Figure 8 shows the crack patterns of HPLW500-1 at the failure stage. Several horizontal cracks appeared at the root of web at a drift ratio of 0.62% with a lateral load of 81.5 kN for positive loading direction. Shear cracks firstly formed at a drift ratio of 0.71%. The web boundary longitudinal reinforcing bars yielded at lateral loads of (+107.1 and −148.1 kN) at drift ratios of (0.80% and −1.00%). Peak lateral loads of 181.2 and −229.1 kN were reached at drift ratios of (3.11% and −2.43%). Extensive horizontal and shear cracks formed at the web, and modest spalling of the cover concrete occurred at the free web boundary at a drift ratio of 2.01%. During the drift ratio of −2.80%, cove concrete spalling at the wall boundaries extended up to approximately 200 mm from the wall–foundation interface. Wall lateral strength dropped to −170.8 kN or 74.6% of the peak strength under negative loading at a drift ratio of −3.0%, due to concrete crushing and buckling of boundary longitudinal reinforcements. However, minor concrete spalling and no vertical splitting were observed at the flange. Evidently, HPLW500-1 failed with an expected flexure-dominant behavior.

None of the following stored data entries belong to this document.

Lemma digit_char n : digit (ascii_of_N (Z.to_N (48 + n mod 10))) = Some (n mod 10).
Proof.
  pose proof (Z.mod_pos_bound n 10 ltac:(lia)). unfold digit. rewrite N_ascii_embedding by lia.
  rewrite Z2N.id by lia. replace (48 + n mod 10 - 48) with (n mod 10) by lia.
  destruct (Z.leb_spec 0 (n mod 10)), (Z.leb_spec (n mod 10) 9); cbn; [done | lia..].
Qed.

Lemma dec_digits fuel : forall n, digits_only (dec fuel n).
Proof.
  induction fuel as [|fuel IH]; intros n; [constructor|]. cbn. apply Forall_app. split.
  - case_if; [constructor | apply IH].
  - constructor; [|constructor]. rewrite digit_char. eauto.
Qed.

Lemma digits_not_elem s x : digits_only s -> digit x = None -> x ∉ s.
Proof. intros H Hx Hin. unfold digits_only in H. rewrite list.Forall_forall in H. apply H in Hin as [? ?]. congruence. Qed.

Lemma dec_cons fuel n : (0 < fuel)%nat -> exists c s, dec fuel n = c :: s.
Proof. intros. destruct fuel; [lia|]. cbn. case_if; [cbn; eauto|]. destruct (dec fuel _); cbn; eauto. Qed.

Lemma digits_dec fuel : forall n tl, 0 <= n < 10 ^ Z.of_nat fuel -> digits 0 (dec fuel n ++ tl) = digits n tl.
Proof.
  induction fuel as [|fuel IH]; intros n tl Hn; cbn [dec]; [cbn; f_equal; cbn in Hn; lia|].
  rewrite <- app_assoc. case_if; zbool; cbn [app].
  - cbn. rewrite digit_char, Z.mod_small by lia. done.
  - rewrite IH; [cbn; rewrite digit_char; f_equal; pose proof (Z.div_mod n 10); lia|].
    split; [apply Z.div_pos; lia|]. apply Z.div_lt_upper_bound; [lia|]. rewrite Nat2Z.inj_succ, Z.pow_succ_r in Hn by lia. lia.
Qed.

Lemma blanks_skip ws s : blanks ws = true -> skip_space (ws ++ s) = skip_space s.
Proof.
  induction ws as [|c ws IH]; [done|]. cbn [blanks forallb]. intros H. zbool. cbn [app skip_space].
  destruct (isspace c) eqn:E; [by apply IH|]. apply orb_true_iff in H as [H|H]; apply bool_decide_eq_true in H; by subst.
Qed.

Lemma digit_not_space c d : digit c = Some d -> isspace c = false /\ c <> "-"%char /\ c <> "+"%char.
Proof.
  intros H. split_and!; [|intros ->; done..]. unfold digit, isspace in *. destruct (_ && _) eqn:E in H; [|done].
  zbool. apply orb_false_iff. split; [apply N.eqb_neq; lia|]. apply andb_false_iff. right. apply N.leb_gt. lia.
Qed.

(** A number is read back behind blanks, up to a character that is no digit. *)
Lemma number_print ws v tl : blanks ws = true -> - 2 ^ 63 <= v < 2 ^ 63 ->
  match tl with c :: _ => digit c = None | [] => True end -> number (ws ++ print_Z v ++ tl) = v.
Proof.
  intros Hw Hv Ht. unfold number. rewrite blanks_skip by done.
  assert (Hd : forall n, digits n tl = n) by (intros; destruct tl; cbn; [done | by rewrite Ht]).
  assert (H10 : 10 ^ Z.of_nat 20 = 100000000000000000000) by done. unfold print_Z. case_if; zbool.
  - cbn [app skip_space]. replace (isspace "-"%char) with false by done. rewrite decide_True by done.
    rewrite digits_dec, Hd by lia. lia.
  - destruct (dec_cons 20 v ltac:(lia)) as (c & s & Ec). pose proof (dec_digits 20 v) as Hf. rewrite Ec in Hf.
    apply Forall_cons_1 in Hf as [[d Hc] _]. apply digit_not_space in Hc as (Hs & H1 & H2). rewrite Ec. cbn [app skip_space].
    rewrite Hs, !decide_False by done. rewrite app_comm_cons, <- Ec, digits_dec by lia. apply Hd.
Qed.
(* ===== verification/RpcIb.v ===== *)
(** * Requests and messages of the InfiniBand transport (dart/ib/dart_rpc_ib.c)

    A message ([msg_buf]) is sent by a request ([rpc_request]).  Requests
    wait in the list of their peer until [peer_process_send_list] posts them
    to the adapter; the adapter reports each posted request once.  A message
    with data is sent as a command that names the request and the memory
    region of the data: the peer reads or writes the region and answers with
    the command [peer_rdma_done], which names the request again.  The counter
    [refcont] of the message counts the reports that are still to come; the
    one that brings it to 0 calls the callback of the message and frees both.

    Posting can process events: a client always does, a server when more than
    100 requests of the peer are posted.  The services of the events send
    messages themselves, so [peer_process_send_list] is re-entrant.

    The state ([rpc_server]) holds the process and what it knows of the
    adapter: [posted] are the requests the adapter has not reported yet,
    [exposed] the ones a command named and the peer has not finished,
    [polls] what the next calls of poll and of ibv_poll_cq return, [oracle]
    whether the next allocations, registrations and posts succeed.  The
    adapter reports only posted requests and a peer finishes only exposed
    ones; both in any order.  Connections are established, the messages of
    the barrier ([Barrier]) are left out, and the callback of a message frees
    it, as all callbacks of the program do.  The callers of the sending
    functions free their message when the call fails ([caller]).  [wire] and [completed] record
    the commands sent and the messages whose callback was called. *)

From stdpp Require Import gmap functions.
From S2P Require Import Prelude.

#[local] Open Scope Z_scope.

(** ** Results *)

(** What a run of the code meets: the head of an empty list taken for a
    request, an address that is not allocated, the free of a message that was
    freed before or that a request still refers to, a bound of the model. *)
Inductive fault := list_head | dangling | caller_free | no_fuel.

Inductive res (A : Type) := Done (a : A) | Fault (f : fault).
Arguments Done {A} a.
Arguments Fault {A} f.

#[export] Instance res_ret : MRet res := fun A => Done.
#[export] Instance res_bind : MBind res := fun A B f r =>
  match r with Done a => f a | Fault e => Fault e end.

Definition deref {A} (o : option A) : res A :=
  match o with Some a => Done a | None => Fault dangling end.

Definition ETIME : Z := 62.

(** ** State *)

Inductive rpc_component := dart_server | dart_client.

(** A command as it is sent: its code, the sender, the request it names and
    whether it carries a memory region. *)
Record wire_cmd := mk_wire { w_cmd : Z; w_id : Z; w_wr_id : Z; w_mr : bool }.

Record msg_buf := mk_msg {
  msg_rpc : wire_cmd; msg_data : bool; msg_size : Z; refcont : Z; msg_id : Z; msg_peer : Z }.

(** [rr_type] is 0 for a command, 1 for data. *)
Record rpc_request := mk_rr { rr_type : Z; rr_msg : Z; rr_size : Z; rpc_mr : bool; data_mr : bool }.

Record node_id := mk_node { req_list : list Z; num_req : Z; req_posted : Z; num_msg_at_peer : Z }.

(** One completion: a failed one, a command from a peer, the answer
    [peer_rdma_done] of the peer of the [i]-th exposed request, the [i]-th
    posted request, an unknown operation. *)
Inductive wc :=
  | wc_failed
  | wc_recv (from : Z) (cmd : wire_cmd)
  | wc_done (i : nat)
  | wc_posted (i : nat)
  | wc_weird (opcode : nat).

(** A call of poll: an error, no event, or per connection what
    ibv_poll_cq returns. *)
Inductive poll_result := poll_error | poll_timeout | poll_ready (batches : list (list wc)).

Record rpc_server := mk_rpc {
  rs_id : Z;
  com_type : rpc_component;
  peers : Z -> node_id;
  rrs : gmap Z rpc_request;
  msgs : gmap Z msg_buf;
  next_addr : Z;
  regions : list (Z * bool);          (* registered: request, data or command *)
  posted : list (Z * Z);              (* peer, request *)
  exposed : list Z;
  wire : list (Z * wire_cmd);
  completed : list Z;
  polls : list poll_result;
  oracle : list bool }.

Definition set_heap (s : rpc_server) (r : gmap Z rpc_request) (m : gmap Z msg_buf) (n : Z) : rpc_server :=
  mk_rpc (rs_id s) (com_type s) (peers s) r m n (regions s) (posted s) (exposed s) (wire s) (completed s) (polls s) (oracle s).
Definition set_peer (s : rpc_server) (p : Z) (n : node_id) : rpc_server :=
  mk_rpc (rs_id s) (com_type s) (<[p := n]> (peers s)) (rrs s) (msgs s) (next_addr s) (regions s) (posted s) (exposed s)
    (wire s) (completed s) (polls s) (oracle s).
Definition set_regions (s : rpc_server) (r : list (Z * bool)) : rpc_server :=
  mk_rpc (rs_id s) (com_type s) (peers s) (rrs s) (msgs s) (next_addr s) r (posted s) (exposed s) (wire s) (completed s)
    (polls s) (oracle s).
Definition set_adapter (s : rpc_server) (p : list (Z * Z)) (e : list Z) (w : list (Z * wire_cmd)) : rpc_server :=
  mk_rpc (rs_id s) (com_type s) (peers s) (rrs s) (msgs s) (next_addr s) (regions s) p e w (completed s) (polls s) (oracle s).
Definition set_completed (s : rpc_server) (c : list Z) : rpc_server :=
  mk_rpc (rs_id s) (com_type s) (peers s) (rrs s) (msgs s) (next_addr s) (regions s) (posted s) (exposed s) (wire s) c
    (polls s) (oracle s).
Definition set_script (s : rpc_server) (p : list poll_result) (o : list bool) : rpc_server :=
  mk_rpc (rs_id s) (com_type s) (peers s) (rrs s) (msgs s) (next_addr s) (regions s) (posted s) (exposed s) (wire s)
    (completed s) p o.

3.1.2. Bending-Shear Failure

Figure 9 shows the crack patterns of HPLW800-1 at the failure stage. The crack pattern in this wall was very similar to that of the HPLW500-1; however, the inclined cracks formed to the top of the wall and the angle of inclined cracks was steeper than that in HPLW500-1. The first yielding of the boundary longitudinal reinforcement was observed at drift ratios of 0.86% and −1.14%. Peak lateral loads of 385.2 and 561.7 kN were reached at the same drift ratio of 2.70% for both positive and negative loading directions. At the end of testing, the wall panel was almost separated into two parts by the diagonal cracks. During the drift ratio of −2.91%, the bottom corners of concrete were crushed, and boundary longitudinal reinforcements buckled seriously under flexural compressive stresses. Obviously, HPLW800-1 failed with a combined shear and flexure mode.

3.2. Hysteresis Curves

The lateral load–top displacement hysteretic curves of the short-limb shear wall are exhibited in Figure 10. As shown in Figure 10, the hysteresis curves were asymmetrical; HPLW and LW all exhibited higher load-bearing capacity but lower ductility when the wall was subjected to loads in the negative direction. With a decrease in the aspect ratio, the ductility decreased, and with an increase in the axial compression ratio, the load-bearing capacity increased but ductility decreased accordingly. An obvious pinching effect was found in walls with a smaller aspect ratio and a higher axial compression ratio. The smaller the aspect ratio and the higher the axial load ratio used, the closer the transverse rebars and the longer confined boundary elements should be used in the free web boundary to improve its deformation capacity. Compared with LW walls, HPLW walls had a higher peak point, a larger ultimate displacement, and overall fatter hysteresis curves, showing that the load-carrying capacity, deformation capacity, and energy dissipation capacity of the latter were improved.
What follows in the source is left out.